Мало того, что цветок оказался недорогим, он еще и последний, и полезный. Тройная удача.
Я шла по улице и не сводила с него глаз. А папа говорил:
– Смотри под ноги…
Дома я первым делом заперла котенка в ванной комнате, чтоб он не скакнул на цветок и не сломал его. Котенок не понимает, что цветок не игрушка, а живое существо с растительным сознанием. Несчастный котенок рыдал от одиночества, но я проявила жесткость, потому
Я поставила горшочек на подоконник, к солнцу. Потом налила в банку воды и стала поливать.
– Много нельзя, – предупредила бабушка. – Он захлебнется.
Я испугалась и даже ночью вскакивала и проверяла – жив ли мой цветок. А утром я увидела, что огонек еще ярче, листья еще бархатнее, а запах явственнее. Это был ненавязчивый, острый, как сквознячок, ни с чем не сравнимый запах. Я его вдыхала долго-долго, потом выдыхала и снова вдыхала, втягивала в себя.
– По-моему, она сошла с ума, – заключила мама.
– Ничего, – сказала бабушка, – это полезно для дыхательных путей. Розы, например, лечат насморк.
– Пусть оставит себе, раз ей так нравится, – предложила мама.
– Неправильно, – возразил папа. – Надо уметь отдавать то, что нравится самой.
– Надо сначала стать на ноги, а потом уж быть широким, – изрекла бабушка.
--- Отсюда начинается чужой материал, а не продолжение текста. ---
Lemma cellAt_foldl_poke (cs : list Cell) (g : Grid) (x y : Z) :
  forallb (inb (shape g)) cs = true ->
  cellAt (foldl poke g cs) x y
  = match lastAt cs x y with Some v => Some v | None => cellAt g x y end.
Proof.
  revert g. induction cs as [|c cs IH]; intros g Hin; simpl; [done|].
  simpl in Hin. apply andb_prop in Hin as [Hc Hcs].
  rewrite IH by (by rewrite shape_poke).
  destruct (lastAt cs x y); [done|]. rewrite cellAt_poke by done.
  by destruct (decide (x = X c /\ y = Y c)).
Qed.

(** ** The printing loop *)

Lemma downFrom_length (m : Z) : length (downFrom m) = Z.to_nat (m + 1).
Proof. unfold downFrom. by rewrite length_fmap, length_seq. Qed.

Lemma downFrom_lookup (m : Z) (k : nat) :
  (k < Z.to_nat (m + 1))%nat -> downFrom m !! k = Some (m - Z.of_nat k).
Proof.
  intros Hk. unfold downFrom.
  rewrite list_lookup_fmap, lookup_seq_lt by done. done.
Qed.

Lemma downFrom_bounds (m i : Z) : i ∈ downFrom m -> 0 <= i <= m.
Proof.
  unfold downFrom. intros Hin.
  apply list_elem_of_fmap in Hin as (k & -> & Hk).
  apply elem_of_seq in Hk. lia.
Qed.
(** * The annotation session of streamlit_UI_final.py

    A shallow embedding of the Streamlit script: its session state, the
    snapshot it writes after every step, the image loader, and one
    execution of the script per user action.

    Conventions.
    - A text is a [string] whose characters are code points below 256.
    - A JSON value read from or written to disk is a [json] tree; a Python
      dict is an association list in insertion order.
    - The directory of saved annotations is a finite map from path to the
      document stored there; [json.dump] followed by [json.load] is the
      identity on such documents.
    - Opening the snapshot file for writing can fail; on which paths
      [open] succeeds is a parameter of the model ([writable]), and the
      write that follows a successful [open] is taken to succeed.  A
      failing [open] raises ValueError on a path holding a NUL and an
      OSError (of whatever subclass) otherwise.
    - What [Image.open] does on a path and what [st.image] does with an
      opened image are parameters: either may raise.  [st.columns(0)]
      raises StreamlitAPIException.
    - An event is the click that made the script run, if any.  Whether a
      click finds its button is decided by the script's own guards, which
      are modelled.  For Save Scene & Continue the drawing of the visuals,
      lines 168-185, also comes before the button: [ClickSaveScene] is a
      click that found it, that is, a run in which line 210 returned True,
      so the drawing before it raised nothing.  A click on that button that
      arrives while the pending scene cannot be drawn never reaches line
      210; it has the effect of a run without a click and is the event
      [NoClick].
    - The remaining calls that only draw (titles, expanders, captions,
      radios) are taken to succeed and are left out.  Messages of
      [st.error] and [st.success] and the progress bar are kept on a
      [screen], without their pictographs. *)

From Stdlib Require Import ZArith String Ascii.
From stdpp Require Import gmap strings list fin_maps.

Open Scope string_scope.
Open Scope list_scope.
Set Warnings "-register-all".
Мне было жаль отдавать цветок и жалко папу. Я сказала:
– Я отнесу в живой уголок, и мы всем классом будем на него смотреть. Приятно ведь смотреть в компании. Как картины в музеях…
Без пятнадцати девять я пошла в школу. Наша школа находится во дворе, и меня не провожают.
Я шла и смотрела себе под ноги, чтобы не споткнуться и не упасть на цветок.
Стояла середина октября, но было тепло как летом и мальчишки перед школой клубились в одних только формах, без курток. Выше всех торчал Борька Карпов – глотник и дурак. Он был единственный сын у престарелых родителей, они ничего ему не запрещали и носились с ним как с писаной торбой. Я не знаю, что такое писаная торба, но думаю, что-то очень противное. Как Борька. У него большие руки и ноги, и ни на что хорошее эти руки не были способны, только давать щелбаны и подзатыльники. Остальные мальчишки были помельче, и все переплелись в какой-то общий ком.
Когда они меня увидели с цветком, прижатым к груди, то перестали клубиться, распутались и выпрямились. Ждали в молчании, когда я подойду. Мне это не понравилось. Я остановилась и стала на них смотреть.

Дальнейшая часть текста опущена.